As Executive Director of the CT Legal Rights Project, an advocate for people with disabilities, and someone who identifies as disabled, I take issue with “Flaws in CT’s healthcare system must be identified to be corrected” describing the Office of Health Strategy’s (OHS) plan to limit healthcare cost increases. I couldn’t agree more that healthcare costs in Connecticut are too high. Consumers know this better than anyone as we suffer the denials of essential care and sacrifice other family needs to pay the bills. Consumers pay healthcare bills, directly through our insurance premiums, co-pays and deductibles, but also through higher taxes and lower wages. Additional investigation and reporting on what’s driving those costs wouldn’t hurt.

Kathleen Flaherty

I recently resigned from the stakeholder advisory board of this cost growth benchmark project. [See my letter.]

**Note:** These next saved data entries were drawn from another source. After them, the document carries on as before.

(* ===== verification/Layout.v ===== *)
(** * The layout of a checked schema

    The fixed fields of every message are placed as a C compiler places the
    members of a struct: each at the first aligned offset after the one before. *)

From stdpp Require Import base numbers list list_numbers option strings gmap.
From Stdlib Require Import ZArith Lia Bool String Ascii.
From S2P Require Import Prelude GoStd Schema Check CheckThm.

#[local] Open Scope Z_scope.

(** ** Rounding *)

Definition pow8 (a : Z) : Prop := a = 1 \/ a = 2 \/ a = 4 \/ a = 8.

Lemma roundUp_spec n a :
  0 <= n -> 0 < a -> n <= roundUp n a < n + a /\ (a | roundUp n a).
Proof.
  intros Hn Ha. unfold roundUp. rewrite Z.quot_div_nonneg by lia.
  pose proof (Z.div_mod (n + a - 1) a ltac:(lia)). pose proof (Z.mod_pos_bound (n + a - 1) a Ha).
  split; [nia|]. by exists ((n + a - 1) / a).
Qed.

Lemma pow8_pos a : pow8 a -> 0 < a.
Proof. unfold pow8. lia. Qed.

(** The larger of two such alignments is a multiple of both. *)
Lemma pow8_max a b : pow8 a -> pow8 b -> pow8 (Z.max a b) /\ (a | Z.max a b) /\ (b | Z.max a b).
Proof.
  intros [->|[->|[->| ->]]] [->|[->|[->| ->]]]; cbn; (split; [unfold pow8; lia|]);
    split; apply Z.mod_divide; done.
Qed.

Lemma scalar_pow8 k : pow8 (ScalarSize k).
Proof. unfold pow8. destruct k; cbn; lia. Qed.

(** ** Placed fields *)

(** The fixed fields of [fs] lie between [lo] and [hi], in order, each at the first
    offset at or after the end of the one before that is a multiple of its alignment,
    which divides [al]. *)
Fixpoint placed (ms : list Message) (fs : list Field) (lo hi al : Z) : Prop :=
  match fs with
  | [] => lo <= hi
  | f :: fs =>
      if field_IsVar f then placed ms fs lo hi al
      else
        let a := Align ms (f_type f) in
        lo <= f_offset f < lo + a /\ (a | f_offset f) /\ (a | al) /\
        placed ms fs (f_offset f + Size ms (f_type f)) hi al
  end.

(** The layout of a message: the end of its fields rounded up to its alignment. *)
Record laid_out (ms : list Message) (m : Message) : Prop := {
  lo_align : pow8 (MAlign m);
  lo_multiple : (MAlign m | FixedSize m);
  lo_size : 0 <= FixedSize m <= 2 ^ 31;
  lo_fields : exists hi, placed ms (m_fields m) 0 hi (MAlign m) /\ hi <= FixedSize m < hi + MAlign m }.

Lemma placed_weaken ms fs lo hi al al' : placed ms fs lo hi al -> (al | al') -> placed ms fs lo hi al'.
Proof.
  intros H Hd. revert lo H. induction fs as [|f fs IH]; intros lo; cbn; [done|].
  destruct (field_IsVar f); [auto|]. intros (H1 & H2 & H3 & H4). split_and!; try done; try lia; [|auto].
  by etrans.
Qed.

(** What [placed] and [type_ok] need of the messages that a type refers to. *)
Definition ref_laid (ms : list Message) (t : Typ) : Prop :=
  forall i, refOf t = Some i -> exists m, ms !! i = Some m /\ pow8 (MAlign m) /\ 0 <= FixedSize m.

Lemma type_layout ms t :
  type_ok ms t -> ref_laid ms t -> pow8 (Align ms t) /\ 0 <= Size ms t /\ fieldSize ms t = Size ms t.
Proof.
  intros Hok Hl.
  assert (Href : forall name msg p, t = TRef name msg p \/ (exists len q, t = TArray len (TRef name msg p) q) ->
    ref_ok ms name msg -> pow8 (Align ms (TRef name msg p)) /\ 0 <= Size ms (TRef name msg p)).
  { intros name msg p Ht (i & m & -> & Hm & _). destruct (Hl i) as (m' & Hm' & Ha & Hs).
    { by destruct Ht as [->|(len & q & ->)]. }
    cbn. rewrite Hm'. cbn. done. }
  destruct t as [k p|len [k q|len' e q|name msg q] p|name msg p]; cbn in Hok |- *.
  - split; [apply scalar_pow8|]. split; [|done]. pose proof (pow8_pos _ (scalar_pow8 k)). lia.
  - split; [apply scalar_pow8|]. split; [|done]. pose proof (pow8_pos _ (scalar_pow8 k)). nia.
  - done.
  - destruct Hok as [Hlen Hok]. destruct (Href name msg q) as [H1 H2]; [eauto..|]. cbn in H1, H2.
    split; [done|]. split; [nia|done].
  - destruct (Href name msg p) as [H1 H2]; [eauto..|]. done.
Qed.

Definition same_types (fs gs : list Field) : Prop :=
  Forall2 (fun f g => f_name f = f_name g /\ f_type f = f_type g) fs gs.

Something this important should not be occurring during a pandemic. When Gov. Ned Lamont signed Executive Order No. 5 on January 22, the world had not yet changed. In these extraordinary times, Connecticut’s healthcare system is under massive pressure simultaneously caring for people suffering from COVID and getting primary preventive care to everyone else.

This year spending on care for COVID patients is enormous but spending on preventive and elective care is down sharply. Using 2020 as a benchmark year to set healthcare spending caps for the future is not sensible. To the extent decisions to impose a cost cap, and to use this as the base year, were previously  decided, those decisions should be reconsidered.

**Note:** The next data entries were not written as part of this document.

Lemma check_items_returns fuel elem b i n :
  (forall b t, fixed_type t -> type_fuel t fuel -> (size t <= List.length b)%nat -> returns (checkType fuel ms b t)) ->
  fixed_type elem -> 0 <= Size ms elem -> type_fuel elem fuel ->
  ((i + n) * size elem <= List.length b)%nat ->
  returns (check_items (checkType fuel ms) (Size ms elem) elem b i n).
Proof using.
  intros Hc Ht Hs Hf. revert i. induction n as [|n IH]; intros i Hl; cbn [check_items]; [by left|].
  assert (Hoff : Z.to_nat (Z.of_nat i * Size ms elem) = (i * size elem)%nat) by (unfold size; lia).
  rewrite from_spec, Hoff by nia. apply (returns_bind _ (fun _ => _)); [|apply IH; nia].
  apply Hc; [done..|]. rewrite length_drop. nia.
Qed.

Lemma check_fields_returns fuel i m b :
  (forall b t, fixed_type t -> type_fuel t fuel -> (size t <= List.length b)%nat -> returns (checkType fuel ms b t)) ->
  ms !! i = Some m -> message_fuel i fuel -> (Z.to_nat (FixedSize m) <= List.length b)%nat ->
  returns (check_fields (checkType fuel ms) b (FixedFields m)).
Proof using Hck.
  intros Hc Hm Hf Hl.
  assert (Hfs : forall f, f ∈ FixedFields m -> f ∈ FixedFields m) by done.
  revert Hfs. generalize (FixedFields m) at 1 3 as fs. induction fs as [|f fs IH]; intros Hfs; cbn [check_fields]; [by left|].
  destruct (field_facts i m f Hm) as (Ht & H0 & Hle & Hs & Hfu); [apply Hfs; by left|].
  pose proof (fixed_size_nonneg i m Hm). rewrite from_spec by lia.
  apply (returns_bind _ (fun _ => _)); [|apply IH; intros; apply Hfs; by right].
  apply Hc; [done|by apply Hfu|]. rewrite length_drop. unfold size. lia.
Qed.

Lemma checkType_returns fuel b t :
  fixed_type t -> type_fuel t fuel -> (size t <= List.length b)%nat -> returns (checkType fuel ms b t).
Proof using Hck.
  revert b t. induction fuel as [|fuel IH]; intros b t Ht Hf Hl.
  { by destruct t as [|? [| |? []]|? []]; cbn in Hf; try lia; destruct Hf as (? & ? & ?). }
  destruct t as [k q|len elem q|name msg q]; cbn [checkType].
  - destruct k; try by left. destruct b as [|x b]; [unfold size in Hl; cbn in Hl; lia|].
    destruct (1 <? byte.unsigned x); [by right|by left].
  - destruct (elem_facts len elem q Ht) as (Hlen & He & Hs & Hef).
    apply check_items_returns; [done|done|done|auto|].
    unfold size in *. cbn [Size] in Hl. fold ms in Hl. nia.
  - destruct Ht as [(i & m & -> & Hm & _) _]. cbn [mbind option_bind]. fold ms. rewrite Hm.
    destruct Hf as (fuel' & [= <-] & Hf). eapply check_fields_returns; [done..|].
    unfold size in Hl. cbn in Hl. fold ms in Hl. by rewrite Hm in Hl.
Qed.

Lemma check_fields_ok fuel i m b :
  ms !! i = Some m -> (Z.to_nat (FixedSize m) <= List.length b)%nat ->
  (forall f, f ∈ FixedFields m -> checkType fuel ms (drop (Z.to_nat (f_offset f)) b) (f_type f) = Ok tt) ->
  check_fields (checkType fuel ms) b (FixedFields m) = Ok tt.
Proof using Hck.
  intros Hm Hl Hc.
  assert (Hgo : forall fs, (forall f, f ∈ fs -> f ∈ FixedFields m) ->
    check_fields (checkType fuel ms) b fs = Ok tt); [|by apply Hgo].
  induction fs as [|f fs IHf]; intros Hfs; cbn [check_fields]; [done|].
  assert (Hff : f ∈ FixedFields m) by (apply Hfs; by left).
  destruct (field_facts i m f Hm Hff) as (_ & H0 & Hle & Hs & _).
  rewrite from_spec, Hc by (done || lia). apply IHf. intros; apply Hfs; by right.
Qed.

(** A represented value is accepted. *)
Lemma represents_checked b t v :
  represents ms b t v -> forall fuel, fixed_type t -> type_fuel t fuel -> (size t <= List.length b)%nat ->
  checkType fuel ms b t = Ok tt.
Proof using Hck.
  induction 1 as [b p x Hx|b k p v bits Hk Hb Ht|b len elem p arr Hl _ IH|b name i p m obj Hm _ IH];
    intros [|fuel] Hty Hf Hlen; try (cbn in Hf; lia).
  - cbn. destruct b as [|y b]; [done|]. cbn in Hx. injection Hx as ->. by destruct x.
  - cbn. by destruct k.
  - by destruct elem as [| |? []]; cbn in Hf; try lia; destruct Hf as (? & ? & ?).
  - cbn [checkType]. destruct (elem_facts len elem p Hty) as (H1 & He & Hs & Hef). apply Hef in Hf.
    assert (Hbuf : (List.length arr * size elem <= List.length b)%nat).
    { unfold size in *. cbn [Size] in Hlen. fold ms in Hlen. nia. }
    rewrite <-Hl, Nat2Z.id.
    assert (Hgo : forall n i, (i + n = List.length arr)%nat ->
      check_items (checkType fuel ms) (Size ms elem) elem b i n = Ok tt); [|by apply Hgo].
    induction n as [|n IHn]; intros i Hi; cbn [check_items]; [done|].
    assert (Hoff : Z.to_nat (Z.of_nat i * Size ms elem) = (i * size elem)%nat) by (unfold size; lia).
    destruct (lookup_lt_is_Some_2 arr i) as [e Hie]; [lia|].
    rewrite from_spec, Hoff by nia. rewrite (IH i e Hie); [|done..|rewrite length_drop; nia].
    apply IHn. lia.
  - destruct Hf as (? & ? & ?). done.
  - destruct Hf as (fuel' & [= <-] & Hf). cbn [checkType mbind option_bind]. rewrite Hm.
    assert (Hbuf : (Z.to_nat (FixedSize m) <= List.length b)%nat).
    { unfold size in Hlen. cbn in Hlen. fold ms in Hlen, Hm. by rewrite Hm in Hlen. }
    eapply check_fields_ok; [exact Hm|exact Hbuf|]. intros f Hff.
    destruct (field_facts i m f Hm Hff) as (Ht & H0 & Hle & Hs & Hfu).
    apply (IH f Hff); [done|by apply Hfu|rewrite length_drop; unfold size; lia].
Qed.

(** ** Variable fields *)

Lemma put_vars_app obj p fs b b' : put_vars obj p b fs = Ok b' -> exists tl, b' = b ++ tl.
Proof using.
  revert b. induction fs as [|f fs IH]; intros b; cbn [put_vars].
  - intros [= <-]. exists []. by rewrite app_nil_r.
  - destruct (varBytes f _ _) as [raw| | |]; cbn [bind]; try done. intros [tl ->]%IH.
    eexists. by rewrite <-app_assoc.
Qed.

Lemma put_vars_returns obj p fs b :
  match put_vars obj p b fs with Ok _ | Error _ => True | _ => False end.
Proof using.
  revert b. induction fs as [|f fs IH]; intros b; cbn [put_vars]; [done|].
  destruct (varBytes f _ _) as [raw| | |] eqn:Hv; cbn [bind]; try done; [apply IH|..];
    unfold varBytes in Hv; by repeat case_match.
Qed.

Lemma varBytes_valid f v p raw :
  varBytes f v p = Ok raw -> match f_type f with TBasic KString _ => Valid raw = true | _ => True end.
Proof using.
  unfold varBytes. destruct v; try done. destruct (f_type f) as [[]| |]; try done.
  destruct (Valid _) eqn:Hval; [|done]. by intros [= <-].
Qed.

Lemma put_vars_checked obj p fs b b' :
  put_vars obj p b fs = Ok b' -> Z.of_nat (List.length b') < 2 ^ 32 ->
  check_vars b' (Z.of_nat (List.length b)) fs = Ok (Z.of_nat (List.length b')).
Proof using.
  revert b. induction fs as [|f fs IH]; intros b; cbn [put_vars check_vars].
  { by intros [= <-]. }
  destruct (varBytes f _ _) as [raw| | |] eqn:Hv; cbn [bind]; try done. intros Hp Hlt.
  apply varBytes_valid in Hv. pose proof (IH _ Hp Hlt) as Hrest. destruct (put_vars_app _ _ _ _ _ Hp) as [tl Hb'].
  assert (Hlen : List.length b' = (List.length b + 4 + List.length raw + List.length tl)%nat).
  { rewrite Hb', !length_app, length_le_split. lia. }
  assert (Hd : drop (List.length b) b' = le_split 4 (Z.of_nat (List.length raw)) ++ raw ++ tl).
  { by rewrite Hb', <-!app_assoc, drop_app_length. }
  assert (Hd4 : drop (List.length b + 4) b' = raw ++ tl).
  { rewrite <-drop_drop, Hd. apply drop_app_length'. by rewrite length_le_split. }
  assert (Hn : le_combine (take 4 (drop (Z.to_nat (Z.of_nat (List.length b))) b')) = Z.of_nat (List.length raw)).
  { rewrite Nat2Z.id, Hd, take_app_length' by (by rewrite length_le_split).
    rewrite le_combine_split. apply Z.mod_small. change (8 * Z.of_nat 4) with 32. lia. }
  rewrite Hn, (proj2 (Z.ltb_ge _ _)), (proj2 (Z.ltb_ge _ _)) by lia.
  replace (Z.to_nat (Z.of_nat (List.length b) + 4)) with (List.length b + 4)%nat by lia.
  rewrite Hd4, Nat2Z.id, take_app_length.
  assert (Hnext : check_vars b' (Z.of_nat (List.length b) + 4 + Z.of_nat (List.length raw)) fs =
    Ok (Z.of_nat (List.length b'))).
  { rewrite <-Hrest. f_equal. rewrite !length_app, length_le_split. lia. }
  destruct (f_type f) as [[]| |]; by rewrite ?Hv.
Qed.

People with disabilities often need more healthcare than other Connecticut residents putting us at special risk under the cost cap. COVID has highlighted disturbing disparities in health and healthcare for people of color in our state; this cost cap could make a bad situation worse. There is no plan to monitor harm to people with disabilities caused by the cap. Even reporting on the quality of care in Connecticut won’t happen for at least a year after the cost cap is implemented. But cutting costs by compromising quality in times like this should be avoided.

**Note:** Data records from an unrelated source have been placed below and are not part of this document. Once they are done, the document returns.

(** The conversion back: [intN(bits)] wraps, [math.FloatNfrombits(bits)] keeps the bits. *)
Definition of_bits (k : Kind) (bits : Z) : gval :=
  if IsFloat k then GFloat bits
  else if IsSigned k then
    let w := 8 * ScalarSize k in GInt (if bits <? 2 ^ (w - 1) then bits else bits - 2 ^ w)
  else GInt bits.

Section exec_put.
(** The method of the value of a field. *)
Context {E : Type} (ipcgenPut : gval -> list byte -> res E (list byte)).

Fixpoint exec_put (m : gval) (st : stmt) (i : nat) (b : list byte) : res E (list byte) :=
  match st with
  | SFor val body =>
      let! n := or_panic (range_of (load m i val)) in
      for_range (fun i b => exec_put m body i b) 0 n b
  | SPutRef val off =>
      let! v := or_panic (load m i val) in sub b (offset_at off i) (ipcgenPut v)
  | SPutBool val off =>
      match load m i val with
      | Some (GBool x) => if x then sub b (offset_at off i) (fun b => write b [Byte.x01]) else Ok b
      | _ => Panic
      end
  | SPutByte k val off | SPut k val off =>
      let! bits := or_panic (load m i val ≫= bits_of k) in
      sub b (offset_at off i) (fun b => write b (le_split (Z.to_nat (ScalarSize k)) bits))
  | _ => Panic
  end.

Fixpoint exec_puts (m : gval) (l : list stmt) (b : list byte) : res E (list byte) :=
  match l with
  | [] => Ok b
  | st :: l => let! b := exec_put m st 0 b in exec_puts m l b
  end.
End exec_put.

Section exec_get.
Context (ipcgenGet : gval -> list byte -> dec gval) (b : list byte).

Fixpoint exec_get (st : stmt) (i : nat) (m : gval) : dec gval :=
  match st with
  | SFor val body =>
      let! n := or_panic (range_of (load m i val)) in
      for_range (fun i m => exec_get body i m) 0 n m
  | SGetRef val off =>
      let! v := or_panic (load m i val) in
      let! v := from b (offset_at off i) (ipcgenGet v) in
      or_panic (store m i val v)
  | SGetBool val off =>
      let! x := from b (offset_at off i) (fun b => or_panic (head b)) in
      if 1 <? byte.unsigned x then Error ErrBool
      else or_panic (store m i val (GBool (byte.unsigned x =? 1)))
  | SGetByte k val off | SGet k val off =>
      let n := Z.to_nat (ScalarSize k) in
      let! raw := from b (offset_at off i) (fun b => if (n <=? List.length b)%nat then Ok (take n b) else Panic) in
      or_panic (store m i val (of_bits k (le_combine raw)))
  | _ => Panic
  end.

Fixpoint exec_gets (l : list stmt) (m : gval) : dec gval :=
  match l with
  | [] => Ok m
  | st :: l => let! m := exec_get st 0 m in exec_gets l m
  end.
End exec_get.

Section naming.
Context {N : Naming}.

(** The message whose generated type has the name. *)
Definition type_named (ms : list Message) (name : string) : option Message :=
  List.find (fun m => String.eqb (type_id (m_name m)) name) ms.

(** The message that a value is a struct of. *)
Definition struct_of (ms : list Message) (v : gval) : option Message :=
  match v with GStruct name _ => type_named ms name | _ => None end.

(** A method is the one of the type of its receiver. [fuel] bounds the nesting of structs. *)
Fixpoint ipcgenPut {E} (fuel : nat) (ms : list Message) (v : gval) (b : list byte) : res E (list byte) :=
  match fuel with
  | O => NoFuel
  | S fuel =>
      let! m := or_panic (struct_of ms v) in
      exec_puts (ipcgenPut fuel ms) v (body ms m true) b
  end.

Fixpoint ipcgenGet (fuel : nat) (ms : list Message) (v : gval) (b : list byte) : dec gval :=
  match fuel with
  | O => NoFuel
  | S fuel =>
      let! m := or_panic (struct_of ms v) in
      exec_gets (ipcgenGet fuel ms) b (body ms m false) v
  end.

(** The zero value of a type. *)
Fixpoint zero_of (fuel : nat) (ms : list Message) (t : Typ) : option gval :=
  match fuel with
  | O => None
  | S fuel =>
      match t with
      | TBasic KBool _ => Some (GBool false)
      | TBasic KString _ | TBasic KBytes _ => Some (GRaw [])
      | TBasic k _ => Some (if IsFloat k then GFloat 0 else GInt 0)
      | TArray len elem _ => v ← zero_of fuel ms elem; Some (GArr (replicate (Z.to_nat len) v))
      | TRef name _ _ =>
          m ← type_named ms (type_id name);
          fs ← mapM (fun f => v ← zero_of fuel ms (f_type f); Some (field_id (f_name f), v)) (m_fields m);
          Some (GStruct (type_id name) fs)
      end
  end.

Definition new_struct (ms : list Message) (name : string) : option gval :=
  zero_of (S (fuel_for ms)) ms (TRef name None (mkPos 0 0)).

Definition NewMessage (ms : list Message) (typeID : Z) : option gval :=
  m ← List.find (fun m => m_id m =? typeID) ms; new_struct ms (m_name m).

Definition TypeID (ms : list Message) (v : gval) : option Z := m_id <$> struct_of ms v.

(** [len(m.Name)] of the variable fields, and their bytes. *)
Definition raw_of (v : gval) (name : string) : option (list byte) :=
  match v with
  | GStruct _ fs => match lookup_name fs name with Some (GRaw raw) => Some raw | _ => None end
  | _ => None
  end.

Definition raws (m : Message) (v : gval) : option (list (list byte)) :=
  mapM (fun f => raw_of v (field_id (f_name f))) (VarFields m).

Definition msg_Size (m : Message) (l : list (list byte)) : Z :=
  FixedSize m + foldr (fun raw n => 4 + Z.of_nat (List.length raw) + n) 0 l.

Definition ipcgenFits (n : Z) : bool := n <=? 0xFFFFFFFF.

(** The bytes and the offset after them; [copy] stops at the end of [b]. *)
Definition ipcgenPutVar {E} (b : list byte) (off : Z) (v : list byte) : res E (list byte * Z) :=
  let! b := sub b off (fun b => write b (le_split 4 (Z.of_nat (List.length v)))) in
  let at_ := Z.to_nat (off + 4) in
  let n := Nat.min (List.length v) (List.length b - at_) in
  Ok (take at_ b ++ take n v ++ drop (at_ + n) b, off + 4 + Z.of_nat n).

As an advocate for individuals with disabilities, I am even more concerned about the proposed plan to ultimately enforce a cap when the benchmark is exceeded. It appears that OHS plans to enter into confidential negotiations with plans or health systems that exceed the cap to bring their costs down. The resulting agreement could result in reduced access to less profitable care, such as mental health and substance-use treatment. This would benefit the health system and health plans, by raising profits, while lowering total costs under OHS’s cap, but patients who need this care would suffer. Policymaking this important should be done in full public view with input from all of the communities and stakeholders directly affected.

Connecticut needs to address rising healthcare costs, for all the reasons given by OHS. More detail on spending could help. But we must not risk sacrificing the health of state residents, especially those who need healthcare the most, pursuing a project developed in a pre-COVID world.

Kathleen M. Flaherty is Executive Director of the Connecticut Legal Rights Project, Inc.